I called in for a substitute so I could keep her company at this appointment, where she will find out how much more of her strength is likely to come back after the stroke. These last couple of months her progress has slowed, like a train coming to a halt. She drags her right foot still, especially when she's tired, and her right hand is so weak she can't open a quart of milk. At her last few appointments Dr. Petrova has started saying things like “Yes, but under the circumstances” and “Well, all things considered,” little linguistic inoculations against further hope.

“Isabel,” Helene says. “Thank you for coming with me today. I know you had to give up a personal day.” She picks up a magazine from the side table, then puts it down. “Then again, I gave up my youth for you.”

“Oh, Mom. Doctors' appointments always make you so sentimental.”

“You're all right,” she says. “But do you know who I really love? Hannah.”

“I know.”

“Why are you keeping her from me?”

We had, of course, come over for dinner two nights ago. And the two of them had gone to a movie together last weekend. “I'm punishing you for things you did to me when I was a kid that neither of us remembers.”

She smiles and takes my hand, then presses the squeeze-me ball into my palm. “This damn thing,” she says, “is just an attempt to keep me from dwelling on my troubles.”

“What troubles?” I ask, thinking we're still just joking around, trying to make each other smile here in the hushed waiting room of the hospital—the architectural equivalent of a clenched stomach. I'm a little distracted, thinking about Cal, the visit with his mother, and everything that came after. I feel a blush rise to my cheeks and hope my mother doesn't notice.

“That I won't regain any more strength. That I'll be limited for the rest of my life. That I'll always need help. Your help.” She shakes her head. Her hair is sprayed hard, the way she likes it. She's wearing a turquoise scarf knotted around her neck, little gold hoop earrings, and a long, soft, camel-colored sweater with small shoulder pads and pockets. She looks like she's ready for a ladies' luncheon in 1985. “That I'm at a steeply increased risk for a second stroke. That it will happen some night when I'm alone, and it will be so much worse than this one, and I won't be able to call for help.”

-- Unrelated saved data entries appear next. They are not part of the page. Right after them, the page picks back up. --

Definition automated_codex_session_to_resume (root : path) (selection : AgentTaskSelection)
    : wio (option text) :=
  let board := get_tasks_dir root in
  match selection with
  | NextTodo =>
      run! exists_ := on_board (look (fun s => exists_path (board ++ [str "todo"]) s
                                               || exists_path (board ++ [str "todo.md"]) s)) in
      if negb exists_ then wret None
      else run! ready := ready_work E root in
           wret (match ready with task :: _ => codex_session_for_task task | [] => None end)
  | ResumeDoing =>
      run! doing := on_board (read_task_entries U board Doing) in
      wret (only_session (without_manual doing))
  | RecoverBlocked =>
      run! blocked := on_board (blocked_tasks E root) in
      wret (only_session (snd <$> blocked))
  | _ => wret None
  end.

Definition session_of_job (job : AgentRunJob) : wio (option string) :=
  match j_resume_session_id job with
  | Some session => wret (Some session)
  | None =>
      run! found := automated_codex_session_to_resume (root_of (j_project job)) (j_task_selection job) in
      wret (utf8 <$> found)
  end.

(** Only the preparation of a launch may turn Git on for work without it. *)
Definition agent_git_mode_for_launch (p : project) (resume_session_id : option string)
    : wio AgentGitMode :=
  run! mode := effective_agent_git_mode (pending_migration_version E) (log_proves_git_off E) p
                 resume_session_id in
  wret (if mode == GitOff then p_git_mode p.2 else mode).

Definition agent_job_uses_git (job : AgentRunJob) : wio bool :=
  if j_task_selection job == Scheduling.SupervisorReview then wret false
  else
    run! session := session_of_job job in
    run! mode := agent_git_mode_for_launch (j_project job) session in
    wret (mode =! GitOff).

(** ** The link of a task to the conversation that works on it, during the run *)

(** A sole blocked follow-up is unambiguous even beside other work in Doing. *)
Definition sole_blocked_follow_up (blocked_task_snapshots_before : list BlockedTaskSnapshot)
    (tasks : list TaskEntry) : option TaskEntry :=
  match blocked_task_snapshots_before with
  | [snapshot] =>
      if bs_status snapshot =! Doing then None
      else
      match List.filter (fun task => (bs_content snapshot == trim_end (content task))
                                     && is_null (codex_session_for_task task)) tasks with
      | [task] => Some task
      | _ => None
      end
  | _ => None
  end.

Definition task_being_worked_on (selection : AgentTaskSelection) (doing_task_contents_before : list text)
    (blocked_task_snapshots_before : list BlockedTaskSnapshot) (tasks : list TaskEntry)
    : option TaskEntry :=
  let newly_started := newly_added_task_entry (contents_without_manual doing_task_contents_before) tasks in
  match selection with
  | NextTodo => newly_started
  | ResumeDoing => match tasks with [task] => Some task | _ => None end
  | RecoverBlocked =>
      match newly_started with
      | Some task => Some task
      | None => sole_blocked_follow_up blocked_task_snapshots_before tasks
      end
  | _ => None
  end.

Definition claimed_by_another (session_id : text) (selected_task_identity : option text)
    (task : TaskEntry) : bool :=
  match codex_session_for_task task with Some owner => owner =! session_id | None => false end
  || match selected_task_identity with
     | Some identity => durable_task_identity (content task) =! Some identity
     | None => false
     end.

Definition attach_codex_session_to_active_task (root : path) (selection : AgentTaskSelection)
    (doing_task_contents_before : list text) (blocked_task_snapshots_before : list BlockedTaskSnapshot)
    (session_id : text) (selected_task_identity : option text) : io bool :=
  if selection == Scheduling.SupervisorReview then ret true
  else
  do! status := task_status_for_codex_session_in_board U (get_tasks_dir root) session_id in
  if negb (is_null status) then ret true
  else
  do! doing := read_task_entries U (get_tasks_dir root) Doing in
  match task_being_worked_on selection doing_task_contents_before blocked_task_snapshots_before
          (without_manual doing) with
  | None => ret false
  | Some task =>
      if claimed_by_another session_id selected_task_identity task then ret false
      else
        do! _ := attach_codex_session_to_task_after_lock U root Doing task session_id in
        ret true
  end.

(** ** What a result is worth *)

Definition error_text : refusal -> string := sx_error_text X.
Definition reviews (job : AgentRunJob) : bool := j_task_selection job == Scheduling.SupervisorReview.
Definition job_board (job : AgentRunJob) : path := board_of (j_project job).
Definition job_root (job : AgentRunJob) : path := root_of (j_project job).
Definition job_pid (job : AgentRunJob) : Z := (j_project job).1.

(** The decision a review ends with; a failure of it is held for the user. *)
Definition conclude_review (job : AgentRunJob) (result : AgentRunResult) : wio AgentRunResult :=
  if negb (reviews job) then wret result
  else
  run! decision := wtry
    (if rr_status result == "success"
     then finish_review E (jx_decision_from_json JX) (sx_today X) (j_project job) (jx_review_answer JX result)
     else refuse (Bail ("Supervisor stopped without a decision: " +:+ rr_summary result))) in
  match decision with
  | Ok message => wret (result <| rr_summary := message |>)
  | Err e =>
      let summary := "Supervisor needs attention: " +:+ error_text e in
      run! _ := hold_error E (job_pid job) summary in
      wret (if is_null (rr_control_action result)
            then result <| rr_summary := summary |> <| rr_status := "failure" |>
            else result <| rr_summary := summary |>)
  end.

Definition one_of (status : string) (l : list string) : bool := bool_decide (status ∈ l).

Definition refuse_idle_recovery (job : AgentRunJob) (result : AgentRunResult) : wio AgentRunResult :=
  if negb (one_of (rr_status result) ["success"; "idle"]) then wret result
  else
  run! no_progress := blocked_recovery_made_no_progress job in
  wret (if no_progress then
          result <| rr_status := "blocked" |>
                 <| rr_summary := "Blocked-task recovery left " +:+ dec (j_blocked_task_count_before job)
                      +:+ " blocked task(s) unresolved across todo and doing; retry after the recovery backoff. Runner result: "
                      +:+ rr_summary result |>
        else result).

Definition linked_status (job : AgentRunJob) (session : option string) : wio (option TaskStatus) :=
  match session with
  | Some session => on_board (task_status_for_codex_session_in_board U (job_board job) (of_utf8 session))
  | None => wret None
  end.

Definition active_status (s : option TaskStatus) : bool :=
  match s with Some s => Status.is_active s | None => false end.

Definition scan_error (scan : AgentProjectScan) : option string :=
  match scan_status scan with ScanUnavailable error => Some error | _ => None end.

I stare at her, speechless. Sometimes I just want to crawl into the lap of the person who has loved me the longest and the best—and how is it possible that this is the same person who is looking at me now as if I'm the only one who can save her?

The other day on my way out the door I caught a glimpse of myself in the hall mirror: heavy-lidded brown eyes and thick, slightly uneven eyebrows in desperate need of grooming; long, inelegant nose and lips that curve up at the ends; wavy, uncooperative dark hair with strands of gray shooting up at the crown like popped wires in a burned-out lightbulb, and I had the strange and fleeting feeling that in that moment I was both Hannah and myself: I was staring at the face Hannah sees when she needs her mother. This was the face that came to her when she had to get a signature on a permission slip or when she wanted a grilled cheese sandwich, when she hated me or woke up from a bad dream or wanted to know if she could use the microwave, when she missed me in the middle of the day at school and no one else would do. And even after twelve years, the idea that I am someone's mother stunned me.